Installazione multi-materiale – misure variabili
Timbro/ foglia d’oro/ vernice/ spray/ fotografia digitale/ ecc.
su
Plexiglas/ materiale plastico/ legno/ carta/ ecc.
Partendo da una riflessione sul pensiero di Walter Benjamin, l’artista indaga i concetti di unicità, serialità e valore, intessendo un rapporto dialogico tra l’opera d’arte e la documentazione prodotta e archiviata nelle abitazioni e negli uffici. L’insieme costituisce una narrazione poetica che richiama l’attenzione sulle pratiche che costituiscono il corpus fondamentale delle nostre vite “ufficiali”, come tutti quegli atti formali che, pur determinando il nostro status e la nostra identità sociale, nel giro di pochissimo tempo diventano copie senza importanza. Tutte le opere che compongono la serie, infatti, vengono bollate dall’artista come “campione senza valore” tramite l’apposizione di un vecchio timbro proveniente proprio da un cassetto d’ufficio. L’azione della marchiatura viene tuttavia immediatamente contraddetta dall’aggiunta sulle opere di elementi in finto oro riprodotto in varie forme e modalità. Applicato a vernice, a spray, a foglia o rappresentato nel suo simbolo chimico, l’elemento aureo se da un lato diviene simbolo di unicità e preziosità, non cedevole alla corruzione del tempo, dall’altro, nella sua non autenticità fisica, contribuisce a creare un cortocircuito di senso, uno scarto paradossale tra ripetibilità e unicità, tra campione e riferimento, tra parola e visione. Tutto il lavoro è giocato con grande ironia sulla base di elementi componibili e scomponibili. L’assemblaggio, per così dire, è ad opera dello sguardo attivo dello spettatore che integra tra loro le diverse parti dell’installazione.

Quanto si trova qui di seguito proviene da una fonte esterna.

(** X8: with the bucket flag set and no positional argument, [head], [mk]
    and [rm] are rejected with exit code 1 and the message that names the
    missing argument; [rm] then asks nothing, with or without the force
    flag. *)
Theorem missing_argument_rejected (w : World) (c : Context) :
  bucketSet c -> args c = [] ->
  exec w (head_Before c) =
    (ExitError "DATABASE and TABLE must be specified." 1, []) /\
  exec w (mk_Before c) = (ExitError "DATABASE must be specified." 1, []) /\
  exec w (rm_Before c) = (ExitError "NAME must be specified." 1, []).
Proof.
  intros Hb Ha. unfold head_Before, mk_Before, rm_Before, ctx.NArg.
  rewrite (bucketSet_eqb _ Hb), Ha. repeat split.
Qed.

(** [rm --force] with a bucket and no name. *)
Lemma missing_argument_rejected_witness :
  exec quietWorld
    (rm_Before (mkContext [("bucket", "results"); ("force", "true")] [])) =
  (ExitError "NAME must be specified." 1, []).
Proof.
  refine (proj2 (proj2
            (missing_argument_rejected quietWorld
               (mkContext [("bucket", "results"); ("force", "true")] [])
               _ eq_refl))).
  unfold bucketSet. cbn. discriminate.
Defined.

(** ** The table *)

(** X9: the names of the command table are pairwise different, and the
    command found under a name is the command of the table with that
    name. *)
Theorem command_names_unique (today : string) :
  NoDup (map Name (Commands today)) /\
  forall (name : string) (c : Command),
    lookupCommand today name = Some c <->
    In c (Commands today) /\ Name c = name.
Proof.
  split.
  - cbn. repeat (constructor; [cbn; intuition discriminate |]). constructor.
  - intros name c. split.
    + intro H. destruct (lookupCommand_cases today name c H) as [N [I _]].
      split; assumption.
    + intros [I <-]. apply lookupCommand_In. exact I.
Qed.

(** X10: in every command of the table no two flags share a name or a
    short name, and the bucket and the object prefix can be given under
    both of their names. *)
Theorem flag_names_unique (today : string) (c : Command) :
  In c (Commands today) ->
  NoDup (flat_map flagNames (Flags c)) /\
  incl ["bucket"; "b"; "object_prefix"; "o"] (flat_map flagNames (Flags c)).
Proof.
  intro H. cbn in H.
  destruct H as [<- | [<- | [<- | [<- | [<- | [<- | []]]]]]];
    (split;
     [ cbn; repeat (constructor; [cbn; intuition discriminate |]);
       constructor
     | intros x Hx; cbn in Hx |- *; intuition auto ]).
Qed.

(** The flags of [load]: [bucket], [b], [object_prefix], [o],
    [source_format], [s], [partitioning], [p]. *)
Lemma flag_names_unique_witness :
  NoDup
    ["bucket"; "b"; "object_prefix"; "o"; "source_format"; "s";
     "partitioning"; "p"].
Proof.
  exact (proj1
           (flag_names_unique "2026/10/31"
              (nth 5 (Commands "2026/10/31")
                 (mkCommand "" "" cmd.Ls "" [] ls_Before))
              ltac:(cbn; tauto))).
Defined.

(** A flag without an environment variable does not read the
    environment. *)
Lemma resolveFlag_no_EnvVar (given env1 env2 : list (string * string))
  (f : Flag) :
  flagEnvVar f = "" -> resolveFlag given env1 f = resolveFlag given env2 f.
Proof. intro H. unfold resolveFlag. rewrite H. reflexivity. Qed.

Per la mostra da Piano Nobile HomeGallery, il gioco di ambiguità e divergenze formali si inaugura già nella prima sala, dove materiali antichi come il legno e la carta coabitano insieme alle plastiche e al polistirolo, generando una correlazione tra architettura interna ed esterna nelle finte cornici disegnate a matita e nella riproduzione artificiosa sulla parete della Galleria della finestra trilobata della Chiesa di San Paolo che fa da contrappunto alla visione. Proseguendo nella grande stanza sulla destra, lo spettatore si trova immerso all’interno di dinamiche più intime e familiari. La tavola imbandita e la predominanza del colore oro e del bianco, conferiscono all’ambiente un’eleganza cerimoniosa e compassata che ancora contrasta con il contenuto dei lavori: i finti tovaglioli in carta dorata ripiegata, riposti all’interno di espositori in plastica industriale, sono in realtà documenti di scarto provenienti da un ufficio e recanti scritte incomprensibili generate da un errore della macchina che li ha prodotti. L’errore viene poi ripreso ed elaborato nella terza sala, lo studio, nel quale l’artista inserisce la sua dichiarazione d’intenti tra carte e oggetti d’archivio. La cifratura involontaria della macchina viene infatti volutamente riprodotta dall’artista sul supporto cartaceo attraverso la codificazione di alcuni frammenti del testo di Walter Benjamin – “L’opera d’arte nell’epoca della sua riproducibilità tecnica”.